La ville de Nice va tester un système de reconnaissance faciale auprès de 1 000 volontaires. Six caméras seront implantées dans un corridor d’accès au carnaval organisé entre le 16 février et le 2 mars. Elles scruteront les visages pour tenter de détecter, trois jours durant, une correspondance entre les vidéos et des photos fournies préalablement par ces cobayes.
Selon Christian Estrosi, maire de Nice, la ville peut s’enorgueillir d’avoir reçu « l’autorisation » le 15 février d’expérimenter ce système. « Nous devons utiliser toutes les innovations possibles au service de notre sécurité » conclut-il.
Plus d’autorisation préalable depuis le 25 mai
Seul détail, la CNIL n’a su s’empêcher d’apporter une relecture de ces propos rappelant que depuis l’entrée en vigueur du règlement général sur la protection des données personnelles, ces dispositifs biométriques ne sont plus soumis à autorisation préalable, mais au consentement des personnes physiques concernées, filmées et reconnues par ces yeux électroniques.

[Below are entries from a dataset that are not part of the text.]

(** * tablecloth: the Output render pipeline, mode negotiation and the
      virtual-keyboard client's registry binder

    A shallow embedding of [Output::render], [set_mode] and the [Output]
    constructor (output.cpp) and of [Client::bind_interfaces] (the
    cloth-kbd client), with the properties the design document states
    about them.

    Numbers.  [ws_alpha], the view opacity and the layout coordinates are
    C++ [float]/[double] values.  They are modelled by exact rationals
    ([Q]): every constant the code uses there (0, 0.1, 1) is a rational and
    the design document states its quantities (0.3, 0.7, +300, -700) as
    exact numbers.  Rounding of the binary formats is outside the model of
    [render].  The configured refresh rate, whose product with 1000 is cut
    to an integer, is a binary floating-point number and the product is
    rounded as the hardware does.  Integers ([int], [int32_t],
    [uint32_t]) are [Z]. *)

From Stdlib Require Import ZArith QArith List Bool String Lia Lqa.
From Stdlib Require SpecFloat.
Import ListNotations.

Local Open Scope Q_scope.

(** ** Comparisons on rationals, as the C++ operators *)

Definition Qlt_bool (a b : Q) : bool := negb (Qle_bool b a).

(** ** Data model *)

(** [View]: position, size, rotation and opacity (view.hpp is not among
    the sources; the fields are the ones [get_render_data] reads). *)
Record View := mkView {
  view_x : Q;
  view_y : Q;
  view_width : Z;
  view_height : Z;
  view_rotation : Q;
  view_alpha : Q
}.

(** [render::RenderData], as [get_render_data] fills it. *)
Record Layout := mkLayout {
  x : Q;
  y : Q;
  width : Q;
  height : Q;
  rotation : Q
}.

Record RenderData := mkRenderData {
  layout : Layout;
  alpha : Q
}.

(** A [Workspace*]: the address of a workspace owned by the desktop. *)
Definition ws_ptr := nat.

Record Workspace := mkWorkspace {
  index : Z;
  views : list View;
  fullscreen_view : option View
}.

(** What the render context is asked to do, in call order. *)
Inductive ContextCall :=
| DoRender (batch : list (View * RenderData)) (fullscreen : option View)
| DamageWhole.

(** [render::Context]: the batch under construction and the calls made on
    the renderer so far. *)
Record Context := mkContext {
  ctx_views : list (View * RenderData);
  ctx_fullscreen_view : option View;
  ctx_calls : list ContextCall
}.

(** [wlr::output_mode_t]: refresh is in mHz. *)
Record output_mode := mkMode {
  mode_width : Z;
  mode_height : Z;
  mode_refresh : Z
}.

(** The part of [wlr::output_t] the code reads. *)
Record wlr_output_t := mkWlrOutput {
  enabled : bool;
  out_width : Z;
  modes : list output_mode;   (* in [wl_list_for_each] order *)
  is_drm : bool               (* [wlr_output_is_drm] *)
}.

Record Output := mkOutput {
  wlr_output : wlr_output_t;
  workspace : ws_ptr;
  prev_workspace : option ws_ptr;
  ws_alpha : Q;
  context : Context
}.

(** ** get_render_data *)

Definition get_render_data (v : View) : RenderData :=
  {| layout := {| x := view_x v;
                  y := view_y v;
                  width := inject_Z (view_width v);
                  height := inject_Z (view_height v);
                  rotation := view_rotation v |};
     alpha := view_alpha v |}.

(** ** The render context's operations *)

(** Modelled from the spec: render.hpp/render.cpp are not among the
    sources.  [reset] "resets the render-data batch". *)
Definition reset (c : Context) : Context :=
  {| ctx_views := []; ctx_fullscreen_view := None; ctx_calls := ctx_calls c |}.

(** Modelled from the spec: [do_render] "hands the batch to the external
    renderer collaborator"; the hand-over is recorded with the batch as it
    stands at the call. *)
Definition do_render (c : Context) : Context :=
  {| ctx_views := ctx_views c;
     ctx_fullscreen_view := ctx_fullscreen_view c;
     ctx_calls := ctx_calls c ++ [DoRender (ctx_views c) (ctx_fullscreen_view c)] |}.

(** Modelled from the spec: [damage_whole] "marks the whole output area
    damaged". *)
Definition damage_whole (c : Context) : Context :=
  {| ctx_views := ctx_views c;
     ctx_fullscreen_view := ctx_fullscreen_view c;
     ctx_calls := ctx_calls c ++ [DamageWhole] |}.

(** [context.views.emplace_back(v, data)] for each element of a list. *)
Definition emplace_all (c : Context) (es : list (View * RenderData)) : Context :=
  {| ctx_views := ctx_views c ++ es;
     ctx_fullscreen_view := ctx_fullscreen_view c;
     ctx_calls := ctx_calls c |}.

Definition set_fullscreen (c : Context) (f : option View) : Context :=
  {| ctx_views := ctx_views c;
     ctx_fullscreen_view := f;
     ctx_calls := ctx_calls c |}.

(** ** Output::render *)

Definition is_some {A} (o : option A) : bool :=
  match o with Some _ => true | None => false end.

(** [prev_workspace == workspace] on pointers: a null [prev_workspace]
    never equals the (non-null) [workspace]. *)
Definition same_ws (prev : option ws_ptr) (w : ws_ptr) : bool :=
  match prev with Some p => Nat.eqb p w | None => false end.

(** Body of the first loop: the data appended for a view of the previous
    workspace. *)
Definition prev_entry (prev_ws_alpha dx : Q) (v : View) : View * RenderData :=
  let data := get_render_data v in
  (v, {| layout := {| x := x (layout data) - dx;
                      y := y (layout data);
                      width := width (layout data);
                      height := height (layout data);
                      rotation := rotation (layout data) |};
         alpha := alpha data * prev_ws_alpha |}).

(** Body of the second loop: the data appended for a view of the current
    workspace. *)
Definition cur_entry (ws_alpha dx : Q) (v : View) : View * RenderData :=
  let data := get_render_data v in
  (v, {| layout := {| x := x (layout data) + dx;
                      y := y (layout data);
                      width := width (layout data);
                      height := height (layout data);
                      rotation := rotation (layout data) |};
         alpha := alpha data * ws_alpha |}).

Section Render.

(** The desktop's workspaces, read through their addresses; [render]
    does not write to them. *)
Variable deref : ws_ptr -> Workspace.

(** [Workspace::visible_views] (workspace.cpp is not among the sources):
    the views of a workspace that are to be drawn. *)
Variable visible_views : Workspace -> list View.

(** Lines 34-38: restart on a fresh switch, advance by 0.1, clamp. *)
Definition restarts (o : Output) : bool :=
  negb (same_ws (prev_workspace o) (workspace o))
  && is_some (prev_workspace o)
  && Qle_bool 1 (ws_alpha o).

Definition advance (o : Output) : Q :=
  let a := if restarts o then 0 else ws_alpha o in
  let a := if Qle_bool a 1 then a + (1 # 10) else a in
  if Qlt_bool 1 a then 1 else a.

(** Line 40. *)
Definition bypass (o : Output) : bool :=
  same_ws (prev_workspace o) (workspace o)
  && is_some (fullscreen_view (deref (workspace o))).

(** Lines 43-53. *)
Definition append_prev (o : Output) (a : Q) (c : Context) : Context :=
  let prev_ws_alpha := 1 - a in
  match prev_workspace o with
  | Some p =>
      if Qlt_bool 0 prev_ws_alpha then
        let dx := inject_Z (out_width (wlr_output o)) * a in
        let dx := if (index (deref (workspace o)) <? index (deref p))%Z
                  then - dx else dx in
        emplace_all c (map (prev_entry prev_ws_alpha dx) (visible_views (deref p)))
      else c
  | None => c
  end.

(** Lines 55-57. *)
Definition finish_prev (o : Output) (a : Q) : option ws_ptr :=
  if Qle_bool 1 a then Some (workspace o) else prev_workspace o.

(** Lines 59-68; [prev] is [prev_workspace] as lines 55-57 left it. *)
Definition append_cur (o : Output) (a : Q) (prev : option ws_ptr) (c : Context)
  : Context :=
  if Qlt_bool 0 a then
    let dx := inject_Z (out_width (wlr_output o)) * (1 - a) in
    let dx := match prev with
              | Some p =>
                  if (index (deref (workspace o)) <? index (deref p))%Z
                  then - dx else dx
              | None => dx
              end in
    emplace_all c (map (cur_entry a dx) (visible_views (deref (workspace o))))
  else c.

Definition render (o : Output) : Output :=
  if negb (enabled (wlr_output o)) then o
  else
    let c := reset (context o) in
    let a := advance o in
    let '(prev, c) :=
      if bypass o then
        (prev_workspace o,
         set_fullscreen c (fullscreen_view (deref (workspace o))))
      else
        let c := append_prev o a c in
        let prev := finish_prev o a in
        (prev, append_cur o a prev c) in
    let c := do_render c in
    let c := if Qlt_bool a 1 then damage_whole c else c in
    {| wlr_output := wlr_output o;
       workspace := workspace o;
       prev_workspace := prev;
       ws_alpha := a;
       context := c |}.

End Render.

(** ** Workspace::visible_views *)

(** Modelled from the spec: [Workspace::visible_views] is not among the
    sources.  "Filtered to exclude views hidden by an active fullscreen
    view (if a fullscreen View is set, only it is visible)." *)
Definition visible_views_spec (w : Workspace) : list View :=
  match fullscreen_view w with
  | Some f => [f]
  | None => views w
  end.

(** ** Mode negotiation *)

(** A C++ floating-point value together with the format that holds it:
    [float] is binary32, [double] is binary64. *)
Inductive fp_format := binary32 | binary64.

Definition fp_prec (f : fp_format) : Z :=
  match f with binary32 => 24%Z | binary64 => 53%Z end.

Definition fp_emax (f : fp_format) : Z :=
  match f with binary32 => 128%Z | binary64 => 1024%Z end.

Record fp := mkFp {
  fp_format_of : fp_format;
  fp_bits : SpecFloat.spec_float
}.

(** An [int] converted to the format (rounded to nearest, ties to even). *)
Definition fp_of_int (f : fp_format) (n : Z) : fp :=
  mkFp f (SpecFloat.binary_normalize (fp_prec f) (fp_emax f) n 0 false).

(** [x * n] for a floating [x] and an [int] [n]: [n] is converted to the
    format of [x] and the product is rounded to that format. *)
Definition fp_mul_int (x : fp) (n : Z) : fp :=
  let f := fp_format_of x in
  mkFp f (SpecFloat.SFmul (fp_prec f) (fp_emax f) (fp_bits x)
            (fp_bits (fp_of_int f n))).

(** The number a finite floating-point value stands for; 0 for an
    infinity or a NaN. *)
Definition fp_value (x : fp) : Q :=
  match fp_bits x with
  | SpecFloat.S754_finite s m e =>
      let z := if s then Zneg m else Zpos m in
      match e with
      | Z0 => inject_Z z
      | Zpos p => inject_Z (z * Zpos (2 ^ p))
      | Zneg p => z # (2 ^ p)
      end
  | _ => 0
  end.

(** The fields of [Config::Output] the code reads (config.hpp is not among
    the sources; the refresh rate carries its format). *)
Record ConfigMode := mkConfigMode {
  cfg_width : Z;
  cfg_height : Z;
  refresh_rate : fp
}.

Record ConfigOutput := mkConfigOutput {
  enable : bool;
  mode : ConfigMode;
  cfg_modes : list output_mode;   (* custom modes, [mode.info] *)
  scale : Q;
  transform : Z;
  cfg_x : Z;
  cfg_y : Z
}.

(** What the constructor and [set_mode] ask of the backend and of the log,
    in call order. *)
Inductive BackendCall :=
| wlr_output_set_custom_mode (w h refresh : Z)
| wlr_output_set_mode (m : output_mode)
| wlr_drm_connector_add_mode (m : output_mode)
| wlr_output_set_scale (s : Q)
| wlr_output_set_transform (t : Z)
| wlr_output_layout_add (lx ly : Z)
| wlr_output_layout_add_auto
| wlr_output_enable (b : bool)
| arrange_layers
| context_damage_whole
| LOGE (msg : string)
| LOGD (msg : string).

(** [(int) q]: conversion of a floating value to [int] drops the
    fractional part (rounds toward zero).  Outside the range of [int], and
    for an infinity or a NaN, the C++ conversion is undefined; the model
    keeps the mathematical value of a finite number. *)
Definition to_int (q : Q) : Z := Z.quot (Qnum q) (Zpos (Qden q)).

(** Line 78: the floating product, rounded to its format, then cut to an
    [int]. *)
Definition config_mhz (oc : ConfigOutput) : Z :=
  to_int (fp_value (fp_mul_int (refresh_rate (mode oc)) 1000)).

(** Lines 89 and 90: the two tests of the loop body. *)
Definition size_matches (oc : ConfigOutput) (m : output_mode) : bool :=
  ((mode_width m =? cfg_width (mode oc)) && (mode_height m =? cfg_height (mode oc)))%Z.

Definition refresh_matches (mhz : Z) (m : output_mode) : bool :=
  (mode_refresh m =? mhz)%Z.

(** Lines 86-96: [wl_list_for_each] with [break]; [best] is threaded
    through the iterations. *)
Fixpoint scan_modes (oc : ConfigOutput) (mhz : Z) (ms : list output_mode)
  (best : option output_mode) : option output_mode :=
  match ms with
  | [] => best
  | m :: rest =>
      if size_matches oc m then
        if refresh_matches mhz m then Some m
        else scan_modes oc mhz rest (Some m)
      else scan_modes oc mhz rest best
  end.

Definition set_mode (output : wlr_output_t) (oc : ConfigOutput) : list BackendCall :=
  let mhz := config_mhz oc in
  match modes output with
  | [] =>
      [wlr_output_set_custom_mode (cfg_width (mode oc)) (cfg_height (mode oc)) mhz]
  | _ :: _ =>
      match scan_modes oc mhz (modes output) None with
      | None => [LOGE "Configured mode for {} not available"]
      | Some best =>
          [LOGD "Assigning configured mode to {}"; wlr_output_set_mode best]
      end
  end.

Contactée, la mairie nous confirme finalement cette version des faits : « effectivement, il ne s’agit pas d’une autorisation au sens juridique du terme, mais nous avons travaillé avec la CNIL qui a posé des recommandations et observations que nous avons respectées, nous permettant ainsi de mener cette expérimentation ».
L’argument « Reporty »
Elle relativise néanmoins : « quand nous avions lancé l’expérimentation de Reporty, nous avions eu un refus. Là ce n’est pas le cas ». Reporty ? Cette application permettait aux citoyens de dénoncer des incivilités, des infractions, en les filmant depuis un smartphone pour adresser le flux au centre de supervision urbaine et donc les policiers municipaux. La CNIL avait pilonné ce système, jugé hors des clous de la loi.
En somme, puisque la CNIL ne s'oppose pas cette fois au déploiement de la reconnaissance faciale, mais au contraire adresse des recommandations, c'est finalement qu’elle y consent d'une certaine manière. Cette grille de lecture souffre cependant de fragilités calendaires.
L’application Reporty date du début 2018, soit avant l’entrée en vigueur du RGPD. L'ère des régimes d’autorisation ou de déclaration préalable a disparu depuis le 25 mai, date de mise en musique du règlement qui s'appuie sur une logique de responsabilité préalable au plus tôt de la conception des systèmes (notre dossier, ligne par ligne).
En somme, ce n’est pas parce que l’autorité a dit « niet » à Reporty qu’elle dispose depuis de la faculté juridique d’autoriser ou interdire la reconnaissance faciale niçoise.
Les regrets de la CNIL
La CNIL nous a surtout adressé un historique complet de ce dossier. Elle a été informée par la municipalité le 1er février. Dans un calendrier restreint, elle a organisé une réunion et des échanges avec les équipes municipales.
Surtout, la CNIL « regrette l’urgence dans laquelle ses services ont été sollicités, ces circonstances n’étant pas de nature à favoriser un travail d’analyse approfondie du dispositif projeté » nous souffle-t-elle.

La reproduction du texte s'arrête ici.